Netflix on Monday night streamed its first MLB Home Run Derby, and the “best part of the streamer’s presentation Monday was its main booth, which worked out quite well, given how the event ended,” according to Andrew Marchand of THE ATHLETIC. Matt Vasgersian is a “true play-by-player” while former MLBer Hunter Pence was “so passionate the whole night” and former MLBer Anthony Rizzo was “comfortable on TV, though he needed to calm down a little about what the event means to the sport.” But in the most crucial moment during the final round, the broadcast was “in Vasgersian’s and his analysts’ hands.” When Cardinals RF Jordan Walker delivered his “incredible come-from-behind victory, the camera stayed on a stoic” Phillies DH Kyle Schwarber, and the mics “caught the fans’ negative reaction to each long ball and Vasgersian hit the calls.” After winning in “dramatic fashion,” Walker joined Netflix host Elle Duncan, Rizzo, and former MLBers Barry Bonds and Albert Pujols on the streamer’s lounge-like set on the third-base line. Walker’s whole family “gathered around the lounge.” Pujols, who “has shown potential” as a broadcaster, “brought Walker’s grandma into the conversation.” It gave a “nice touch, focusing on the accomplishment, not the sideshows” (THE ATHLETIC, 7/14).

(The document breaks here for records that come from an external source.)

(* ===== verification/ComposePlan.v ===== *)
(** * Planning a Compose deployment (tako-compose/src/plan.rs)

    From the resolved model to the services in the order they are updated: replicas, update
    order, dependencies, the fingerprint that decides whether a container is kept, and the
    model of one container. *)

From Stdlib Require Import SpecFloat.
From S2P Require Import Prelude RustStr Net Codec JsonValue Enrollment StaticFiles ManagementPolicy Protocol.
From S2P Require Import ComposeModel ComposeValidation.

Definition SERVICE_LABEL : str := bs "sh.tako.compose.service".
Definition SLOT_LABEL : str := bs "sh.tako.compose.slot".
Definition FINGERPRINT_LABEL : str := bs "sh.tako.compose.fingerprint".
Definition RELEASE_LABEL : str := bs "sh.tako.compose.release".
Definition DEPENDENCIES_LABEL : str := bs "sh.tako.compose.dependencies".

Inductive UpdateOrder := StartFirst | StopFirst.
Inductive DependencyCondition := Started | Healthy | Completed.

#[global] Instance UpdateOrder_eq_dec : EqDecision UpdateOrder.
Proof. solve_decision. Defined.
#[global] Instance DependencyCondition_eq_dec : EqDecision DependencyCondition.
Proof. solve_decision. Defined.

Record ServicePlan := mkServicePlan {
  sp_name : str;
  sp_fingerprint : str;
  sp_replicas : Z;
  sp_order : UpdateOrder;
  (** nanoseconds *)
  sp_monitor : Z;
  sp_dependencies : gmap str DependencyCondition;
  sp_completed : bool;
}.

Record Plan := mkPlan { plan_model : Value; plan_services : list ServicePlan }.

(** ** Durations: [f64] is IEEE binary64 *)

Definition f64_add : spec_float -> spec_float -> spec_float := SFadd 53 1024.
Definition f64_mul : spec_float -> spec_float -> spec_float := SFmul 53 1024.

FORMAT WIN: YAHOO SPORTS’ Jake Mintz wrote the night also “proved to be a massive win for MLB’s new Home Run Derby format.” The Derby clock, in place since 2015, was switched in favor of a swing-based format: 20 in the first round and 15 in the semifinals and finals. However, a player who “went deep on his final opportunity could continue swinging for the fences.” The thought was “that if a guy caught fire and crawled his way out of a massive deficit, it would make for phenomenal theater.” The new format “was looking like something of a dud” until Walker “more than delivered, cranking four stunning blasts on his final swing” to win the event (YAHOO SPORTS, 7/13).

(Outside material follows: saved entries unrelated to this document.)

(* ===== verification/ComposePlanProps.v ===== *)
(** * What a Compose plan guarantees

    The order of updates is a topological order of the dependencies and exists exactly when
    there is one; a fingerprint depends on what the service's containers are made of; the
    model of a container stays within what the project was allowed. *)

From S2P Require Import Prelude RustStr Net Codec JsonValue Enrollment StaticFiles ManagementPolicy Protocol.
From S2P Require Import ComposeModel ComposeValidation ComposePlan.

(** ** Loops *)

Lemma for_each_ok {A E} (f : A -> result unit E) l : for_each f l = Ok tt <-> Forall (fun x => f x = Ok tt) l.
Proof.
  induction l as [|x l IH]; cbn [for_each]; [done|]. rewrite Forall_cons, <- IH.
  destruct (f x) as [[]|e]; [naive_solver|]. split; [done|]. by intros [??].
Qed.

(** ** The order of updates *)

Section Order.
Variable plans : gmap str ServicePlan.
Implicit Types (st : Visit) (n d : str) (l : list str).

Definition depends n d : Prop := exists p, plans !! n = Some p /\ is_Some (sp_dependencies p !! d).

(** Every dependency is a service that runs. *)
Definition dependencies_run : Prop :=
  forall n d, depends n d -> exists q, plans !! d = Some q /\ sp_replicas q <> 0%Z.

(** No cycles: names have a rank that decreases along dependencies. *)
Definition ranked (rank : str -> nat) : Prop := forall n d, depends n d -> rank d < rank n.

(** Dependencies come first. *)
Definition dependencies_first l : Prop :=
  forall i n d, l !! i = Some n -> depends n d -> exists j, j < i /\ l !! j = Some d.

Record good st : Prop := {
  good_nodup : NoDup (ordered st);
  good_visited n : n ∈ visited st <-> n ∈ ordered st;
  good_known n : n ∈ ordered st -> is_Some (plans !! n);
  good_disjoint : visited st ## visiting st;
  good_first : dependencies_first (ordered st);
  good_run n d : n ∈ ordered st -> depends n d -> exists q, plans !! d = Some q /\ sp_replicas q <> 0%Z;
}.

Lemma dependencies_first_snoc l n : dependencies_first l -> (forall d, depends n d -> d ∈ l) -> dependencies_first (l ++ [n]).
Proof.
  intros Hl Hn i m d Hi Hd. apply lookup_app_Some in Hi as [Hi|[Hlen Hi]].
  - destruct (Hl i m d Hi Hd) as (j & ? & Hj). exists j. split; [done|]. by apply lookup_app_l_Some.
  - apply list_lookup_singleton_Some in Hi as [? ->]. apply Hn, list_elem_of_lookup in Hd as [j Hj].
    exists j. split; [apply lookup_lt_Some in Hj; lia|]. by apply lookup_app_l_Some.
Qed.

Lemma good_push st n :
  good st -> n ∈ visiting st -> is_Some (plans !! n) ->
  (forall d, depends n d -> d ∈ visited st /\ exists q, plans !! d = Some q /\ sp_replicas q <> 0%Z) ->
  good (mkVisit (visiting st ∖ {[n]}) ({[n]} ∪ visited st) (ordered st ++ [n])).
Proof.
  intros G Hin Hk Hd. assert (Hnv : n ∉ visited st) by (pose proof (good_disjoint _ G); set_solver).
  split; cbn [visiting visited ordered].
  - apply NoDup_app. split; [apply (good_nodup _ G)|]. split; [|apply NoDup_singleton].
    intros x Hx ->%list_elem_of_singleton. by apply Hnv, (good_visited _ G).
  - intros m. rewrite elem_of_union, elem_of_singleton, (good_visited _ G), elem_of_app, list_elem_of_singleton. tauto.
  - intros m [Hm| ->%list_elem_of_singleton]%elem_of_app; [by apply (good_known _ G)|done].
  - pose proof (good_disjoint _ G). set_solver.
  - apply dependencies_first_snoc; [apply (good_first _ G)|]. intros d Hdep. by apply (good_visited _ G), Hd.
  - intros m d [Hm| ->%list_elem_of_singleton]%elem_of_app Hdep; [by apply (good_run _ G m)|by apply Hd].
Qed.

(** The loop over the dependencies of one service. *)
Definition visit_dependencies (fuel : nat) : list str -> Visit -> result Visit Failure :=
  fix loop dependencies current :=
  match dependencies with
  | [] => Ok current
  | dependency :: dependencies' =>
      match plans !! dependency with
      | None => Err (dependency_error (bs "Unknown Compose dependency '") dependency "'")
      | Some dependency_plan =>
          if (sp_replicas dependency_plan =? 0)%Z
          then Err (dependency_error (bs "Required Compose dependency '") dependency "' has zero replicas")
          else
            let? next := visit plans fuel dependency current in
            loop dependencies' next
      end
  end.

Lemma visit_dependencies_cons fuel d ds st :
  visit_dependencies fuel (d :: ds) st =
  match plans !! d with
  | None => Err (dependency_error (bs "Unknown Compose dependency '") d "'")
  | Some q =>
      if (sp_replicas q =? 0)%Z
      then Err (dependency_error (bs "Required Compose dependency '") d "' has zero replicas")
      else let? next := visit plans fuel d st in visit_dependencies fuel ds next
  end.
Proof. reflexivity. Qed.

Lemma visit_unfold fuel n st :
  visit plans (S fuel) n st =
  if bool_decide (n ∈ visited st) then Ok st
  else if bool_decide (n ∈ visiting st) then Err (dependency_error (bs "Compose dependency cycle at '") n "'")
  else match plans !! n with
       | None => Err (dependency_error (bs "Unknown Compose dependency '") n "'")
       | Some plan =>
           let? next := visit_dependencies fuel (btree_keys (sp_dependencies plan))
                          (mkVisit ({[n]} ∪ visiting st) (visited st) (ordered st)) in
           Ok (mkVisit (visiting next ∖ {[n]}) ({[n]} ∪ visited next) (ordered next ++ [n]))
       end.
Proof. reflexivity. Qed.

(** Room for a nested call for every name that is not being visited. *)
Definition enough (fuel : nat) st : Prop :=
  visiting st ⊆ dom plans /\ size plans < fuel + size (visiting st).

(** An error is no panic, and blames the graph. *)
Definition blames (e : Failure) (culprit : (str -> nat) -> Prop) : Prop :=
  e <> Panicked /\ (dependencies_run -> forall rank, ranked rank -> culprit rank).

Definition visit_post n st (r : result Visit Failure) : Prop :=
  match r with
  | Ok st' => good st' /\ visiting st' = visiting st /\ visited st ⊆ visited st' /\ n ∈ visited st'
  | Err e => blames e (fun rank => is_Some (plans !! n) -> exists v, v ∈ visiting st /\ rank v <= rank n)
  end.

Definition dependencies_post (ds : list str) st (r : result Visit Failure) : Prop :=
  match r with
  | Ok st' => good st' /\ visiting st' = visiting st /\ visited st ⊆ visited st'
              /\ forall d, d ∈ ds -> d ∈ visited st' /\ exists q, plans !! d = Some q /\ sp_replicas q <> 0%Z
  | Err e => blames e (fun rank => (forall d, d ∈ ds -> exists q, plans !! d = Some q /\ sp_replicas q <> 0%Z) ->
                                   exists v d, v ∈ visiting st /\ d ∈ ds /\ rank v <= rank d)
  end.

Lemma visit_dependencies_spec fuel ds st :
  (forall n st, good st -> enough fuel st -> visit_post n st (visit plans fuel n st)) ->
  good st -> enough fuel st -> dependencies_post ds st (visit_dependencies fuel ds st).
Proof.
  intros IH. revert st. induction ds as [|d ds IHds]; intros st G Hf; [|rewrite visit_dependencies_cons].
  { split_and!; [done..|]. by intros d ?%elem_of_nil. }
  destruct (plans !! d) as [q|] eqn:Hq.
  2: { split; [done|]. intros _ rank _ Hall. destruct (Hall d) as (q & Hq' & _); [left|congruence]. }
  destruct (Z.eqb_spec (sp_replicas q) 0).
  { split; [done|]. intros _ rank _ Hall. destruct (Hall d) as (q' & Hq' & ?); [left|congruence]. }
  pose proof (IH d st G Hf) as Hv. destruct (visit plans fuel d st) as [st1|e]; cbn [visit_post] in Hv.
  - destruct Hv as (G1 & Hvis & Hsub & Hd). assert (Hf1 : enough fuel st1) by (unfold enough; by rewrite Hvis).
    specialize (IHds st1 G1 Hf1). destruct (visit_dependencies fuel ds st1) as [st2|e]; cbn [dependencies_post] in *.
    + destruct IHds as (G2 & Hvis2 & Hsub2 & Hds). split_and!; [done|congruence|set_solver|].
      intros x [->|Hx]%elem_of_cons; [split; [set_solver|by exists q]|by apply Hds].
    + destruct IHds as [Hne Hb]. split; [done|]. intros Hrun rank Hrank Hall.
      destruct (Hb Hrun rank Hrank) as (v & x & Hv & Hx & ?); [intros x Hx; apply Hall; by right|].
      exists v, x. rewrite <- Hvis. split_and!; [done|by right|done].
  - destruct Hv as [Hne Hb]. split; [done|]. intros Hrun rank Hrank _.
    destruct (Hb Hrun rank Hrank) as (v & Hv & ?); [by exists q|]. exists v, d. split_and!; [done|left|done].
Qed.

Lemma enough_push fuel n st : enough (S fuel) st -> n ∉ visiting st -> is_Some (plans !! n) ->
  enough fuel (mkVisit ({[n]} ∪ visiting st) (visited st) (ordered st)).
Proof.
  intros [Hsub Hf] Hn Hk%elem_of_dom. split; cbn [visiting]; [set_solver|].
  rewrite size_union by set_solver. rewrite size_singleton. lia.
Qed.

Lemma visit_spec fuel n st : good st -> enough fuel st -> visit_post n st (visit plans fuel n st).
Proof.
  revert n st. induction fuel as [|fuel IH]; intros n st G Hf.
  { exfalso. destruct Hf as [Hsub Hf]. apply subseteq_size in Hsub. rewrite size_dom in Hsub. lia. }
  rewrite visit_unfold. case_bool_decide as Hv; [split_and!; done|].
  case_bool_decide as Hing. { split; [done|]. intros _ rank _ _. by exists n. }
  destruct (plans !! n) as [p|] eqn:Hp; [|split; [done|]; intros _ rank _; rewrite Hp; by intros [? [=]]].
  set (st0 := mkVisit _ _ _). assert (G0 : good st0).
  { destruct G. split; try done. cbn. set_solver. }
  pose proof (enough_push _ _ _ Hf Hing (ex_intro _ p Hp)) as Hf0.
  pose proof (visit_dependencies_spec fuel (btree_keys (sp_dependencies p)) st0 IH G0 Hf0) as Hd.
  assert (Hdep : forall d, depends n d <-> d ∈ btree_keys (sp_dependencies p)).
  { intros d. rewrite elem_of_btree_keys. split; [intros (p' & Hp' & ?); congruence|]. intros ?. by exists p. }
  destruct (visit_dependencies _ _ _) as [st1|e]; cbn [dependencies_post visit_post visited visiting ordered] in *.
  - destruct Hd as (G1 & Hvis & Hsub & Hds). split_and!; [|rewrite Hvis; set_solver|set_solver|set_solver].
    apply good_push; [done|rewrite Hvis; set_solver|by exists p|]. intros d Hd. by apply Hds, Hdep.
  - destruct Hd as [Hne Hb]. split; [done|]. intros Hrun rank Hrank _.
    destruct (Hb Hrun rank Hrank) as (v & d & Hv' & Hd & Hle); [intros d Hd; by apply (Hrun n), Hdep|].
    apply Hdep, Hrank in Hd. cbn in Hv'. apply elem_of_union in Hv' as [->%elem_of_singleton|Hv']; [lia|].
    exists v. split; [done|lia].
Qed.

Lemma visit_names_spec names st :
  good st -> visiting st = ∅ -> (forall n, n ∈ names -> is_Some (plans !! n)) ->
  match visit_names plans names st with
  | Ok st' => good st' /\ visited st ⊆ visited st' /\ forall n, n ∈ names -> n ∈ visited st'
  | Err e => blames e (fun _ => False)
  end.
Proof.
  revert st. induction names as [|n names IH]; intros st G Hvis Hk; cbn [visit_names]; [split_and!; set_solver|].
  assert (Hf : enough (S (size plans)) st) by (unfold enough; rewrite Hvis; split; [set_solver|lia]).
  pose proof (visit_spec _ n st G Hf) as Hv. destruct (visit plans (S (size plans)) n st) as [st1|e]; cbn [visit_post] in Hv.
  - destruct Hv as (G1 & Hvis1 & Hsub & Hn). specialize (IH st1 G1 ltac:(congruence) ltac:(intros; apply Hk; by right)).
    destruct (visit_names plans names st1) as [st2|e]; [|done]. destruct IH as (G2 & Hsub2 & Hns).
    split_and!; [done|set_solver|]. intros x [->|Hx]%elem_of_cons; [set_solver|by apply Hns].
  - destruct Hv as [Hne Hb]. split; [done|]. intros Hrun rank Hrank.
    destruct (Hb Hrun rank Hrank) as (v & Hv & _); [apply Hk; left|]. rewrite Hvis in Hv. set_solver.
Qed.

Lemma good_start : good (mkVisit ∅ ∅ []).
Proof. split; cbn; try set_solver; [constructor|]. intros i n d Hi. by rewrite lookup_nil in Hi. Qed.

NEW LOOK: USA TODAY’s Kristie Ackert wrote through the first two rounds, “not one of the 12 hitters homered on the T-Mobile Magenta Ball” -- a new ball this year with “white and magenta with red stiches” that “comes into play on the final swing of each round.” Netflix analysts “kept coming back to one theory: The two different colors made it harder for the players to track” the ball in the air. It was “darker on one side, meaning it wouldn’t show up as well as regular white baseballs against the batter’s eye in center field.” Hitters “use the red stiches against the white leather to track the pitches as they are released from the pitchers” (USA TODAY, 7/13).